We extended our approach to the CYP21A2 variants (n = 76) deposited as SNPs in public databases (Supplementary Information, Table S2). All the predicted enzymatic activities above 75% were considered to be non-pathogenic. Fifty-two SNPs disclosed no biological implications.
Stability prediction of double mutants/SNPs located in cis
We aimed to identify CYP21A2 variants in which two mutations can combine to generate a severe effect and to identify variants presenting a synergistic effect, namely, improving or impairing the enzymatic activity to a greater extent than expected by the sum of each individual mutation. To this end, we analyzed the effect of two allelic variants (mutation-mutation, mutation-SNP or SNP-SNP) found in cis on protein stability.

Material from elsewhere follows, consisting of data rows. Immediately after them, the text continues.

(** Modelled from the spec: the Atom Canonicalizer. Children are rewritten
    before their parent; each [|x|] becomes a fresh auxiliary variable [t]
    (numbered by the counter threaded through the traversal) with the side
    constraints [-t <= x] and [x <= t]. *)
Fixpoint canon_expr (e : expr) (n : nat) : expr * list constr * nat :=
  match e with
  | EVar _ | EConst _ => (e, [], n)
  | ENeg e1 =>
      let '(e1', cs, n1) := canon_expr e1 n in (ENeg e1', cs, n1)
  | EAdd e1 e2 =>
      let '(e1', cs1, n1) := canon_expr e1 n in
      let '(e2', cs2, n2) := canon_expr e2 n1 in
      (EAdd e1' e2', cs1 ++ cs2, n2)
  | EScale c e1 =>
      let '(e1', cs, n1) := canon_expr e1 n in (EScale c e1', cs, n1)
  | EAbs e1 =>
      let '(x, cs, n1) := canon_expr e1 n in
      let t := EVar (Aux n1) in
      (t, cs ++ [CLe (ENeg t) x; CLe x t], S n1)
  end.

Definition canon_constr (k : constr) (n : nat) : list constr * nat :=
  match k with
  | CEq l r =>
      let '(l', cs1, n1) := canon_expr l n in
      let '(r', cs2, n2) := canon_expr r n1 in
      (CEq l' r' :: cs1 ++ cs2, n2)
  | CLe l r =>
      let '(l', cs1, n1) := canon_expr l n in
      let '(r', cs2, n2) := canon_expr r n1 in
      (CLe l' r' :: cs1 ++ cs2, n2)
  end.

Fixpoint canon_constrs (cs : list constr) (n : nat) : list constr * nat :=
  match cs with
  | [] => ([], n)
  | k :: cs =>
      let '(ks, n1) := canon_constr k n in
      let '(ks', n2) := canon_constrs cs n1 in
      (ks ++ ks', n2)
  end.

(** Modelled from the spec: the direct rewrite of [|x| <= c] into
    [-c <= x] and [x <= c]. *)
Definition canon_abs_le_direct (x c : expr) : list constr :=
  [CLe (ENeg c) x; CLe x c].

(** ** The modeling core: problems, standard form and solve *)

Record Problem : Type := mkProblem {
  objective_of : objective;
  constraints_of : list constr
}.

Definition obj_expr (o : objective) : expr :=
  match o with Maximize e | Minimize e => e end.

Definition obj_with (o : objective) (e : expr) : objective :=
  match o with Maximize _ => Maximize e | Minimize _ => Minimize e end.

Definition canon_problem (P : Problem) (n : nat) : Problem * nat :=
  let '(e', side, n1) := canon_expr (obj_expr (objective_of P)) n in
  let '(cs', n2) := canon_constrs (constraints_of P) n1 in
  (mkProblem (obj_with (objective_of P) e') (side ++ cs'), n2).

Fixpoint vars_expr (e : expr) : list var :=
  match e with
  | EVar v => [v]
  | EConst _ => []
  | ENeg e | EScale _ e | EAbs e => vars_expr e
  | EAdd e1 e2 => vars_expr e1 ++ vars_expr e2
  end.

Definition vars_constr (k : constr) : list var :=
  match k with CEq l r | CLe l r => vars_expr l ++ vars_expr r end.

Definition vars_problem (P : Problem) : list var :=
  vars_expr (obj_expr (objective_of P)) ++ flat_map vars_constr (constraints_of P).

(** First-seen order: each variable keeps the place of its first occurrence. *)
Fixpoint nodup_first (l : list var) : list var :=
  match l with
  | [] => []
  | v :: l => v :: filter (fun w => negb (var_eqb v w)) (nodup_first l)
  end.

Definition bind {A B : Type} (r : result A) (f : A -> result B) : result B :=
  match r with Ok a => f a | Err e => Err e end.

Notation "x <- r ;; k" := (bind r (fun x => k)) (at level 61, r at next level, right associativity).

(** A linear form: coefficients per variable (possibly repeated) and an offset. *)
Definition linform : Type := list (var * R) * R.

Definition lin_scale (c : R) (l : linform) : linform :=
  (map (fun '(v, a) => (v, c * a)) (fst l), c * snd l).

Definition lin_add (l1 l2 : linform) : linform :=
  (fst l1 ++ fst l2, snd l1 + snd l2).

Fixpoint lin (e : expr) : result linform :=
  match e with
  | EVar v => Ok ([(v, 1)], 0)
  | EConst c => Ok ([], c)
  | ENeg e => l <- lin e ;; Ok (lin_scale (-1) l)
  | EAdd e1 e2 => l1 <- lin e1 ;; l2 <- lin e2 ;; Ok (lin_add l1 l2)
  | EScale c e => l <- lin e ;; Ok (lin_scale c l)
  | EAbs _ => Err UnsupportedAtom
  end.

Definition coef (v : var) (terms : list (var * R)) : R :=
  fold_right (fun '(w, a) acc => if var_eqb v w then a + acc else acc) 0 terms.

(** One row of the global system: a coefficient per position, and the offset. *)
Definition row (ord : list var) (l : linform) : list R * R :=
  (map (fun v => coef v (fst l)) ord, snd l).
Lemma hwnd_at_ge p j : (length (grid p) ≤ j)%nat → hwnd_at p j = 0.
Proof. intros H. unfold hwnd_at. by rewrite (lookup_ge_None_2 _ _ H). Qed.


(** ** Cell allocation: [get_cell] *)

Lemma free_cell_Some (p : PlacementManager.t) (cell : nat) :
  free_cell p = Some cell ↔
  ∃ c, grid p !! cell = Some c ∧ (Cell.hwnd c ∉ all_hwnd p)
       ∧ ∀ j c', (j < cell)%nat → grid p !! j = Some c' → Cell.hwnd c' ∈ all_hwnd p.
Proof.
  unfold free_cell. split.
  - destruct (list_find _ _) as [[i c]|] eqn:E; [|done].
    intros [= <-]. apply list_find_Some in E as (Hi & Hc & Hlt).
    exists c. split_and!; [done..|].
    intros j c' Hj Hc'. specialize (Hlt j c' Hc' Hj).
    by destruct (decide (Cell.hwnd c' ∈ all_hwnd p)).
  - intros (c & Hi & Hc & Hlt).
    assert (list_find (λ c, Cell.hwnd c ∉ all_hwnd p) (grid p) = Some (cell, c))
      as ->; [|done].
    apply list_find_Some. split_and!; [done..|].
    intros j c' Hc' Hj Hn. apply Hn. by eapply Hlt.
Qed.

Lemma free_cell_None (p : PlacementManager.t) :
  free_cell p = None ↔ ∀ c, c ∈ grid p → Cell.hwnd c ∈ all_hwnd p.
Proof.
  unfold free_cell. rewrite fmap_None, list_find_None, Forall_forall.
  split; intros H c Hc; specialize (H c Hc).
  - by destruct (decide (Cell.hwnd c ∈ all_hwnd p)).
  - by intros Hn.
Qed.

Lemma free_cell_lt (p : PlacementManager.t) (cell : nat) :
  free_cell p = Some cell → (cell < length (grid p))%nat.
Proof.
  intros (c & Hc & _)%free_cell_Some. by eapply lookup_lt_Some.
Qed.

Of all possible combinations for mutant-mutant or mutant-SNPs, we considered the following scenarios: 1) there is a trivial situation in which both mutations, as well as their addition, are above the cut-off value (1.6 kcal/mol), and consequently we expect a pathogenic effect (most cases reported, not shown); 2) another possibility is that neither of the mutations nor SNPs exceeds the cut off value but their sum indeed does, in which case we predict pathogenicity derived from impaired enzymatic activity (Supplementary Information, Tables S3A and S4A); 3) and finally, when only one of the mutations exceeds the cut off value but combined with another mutation or SNP their sum drops below the cut-off value, in which case we predict a non-pathogenic effect (Supplementary Information, Tables S3B and S4B).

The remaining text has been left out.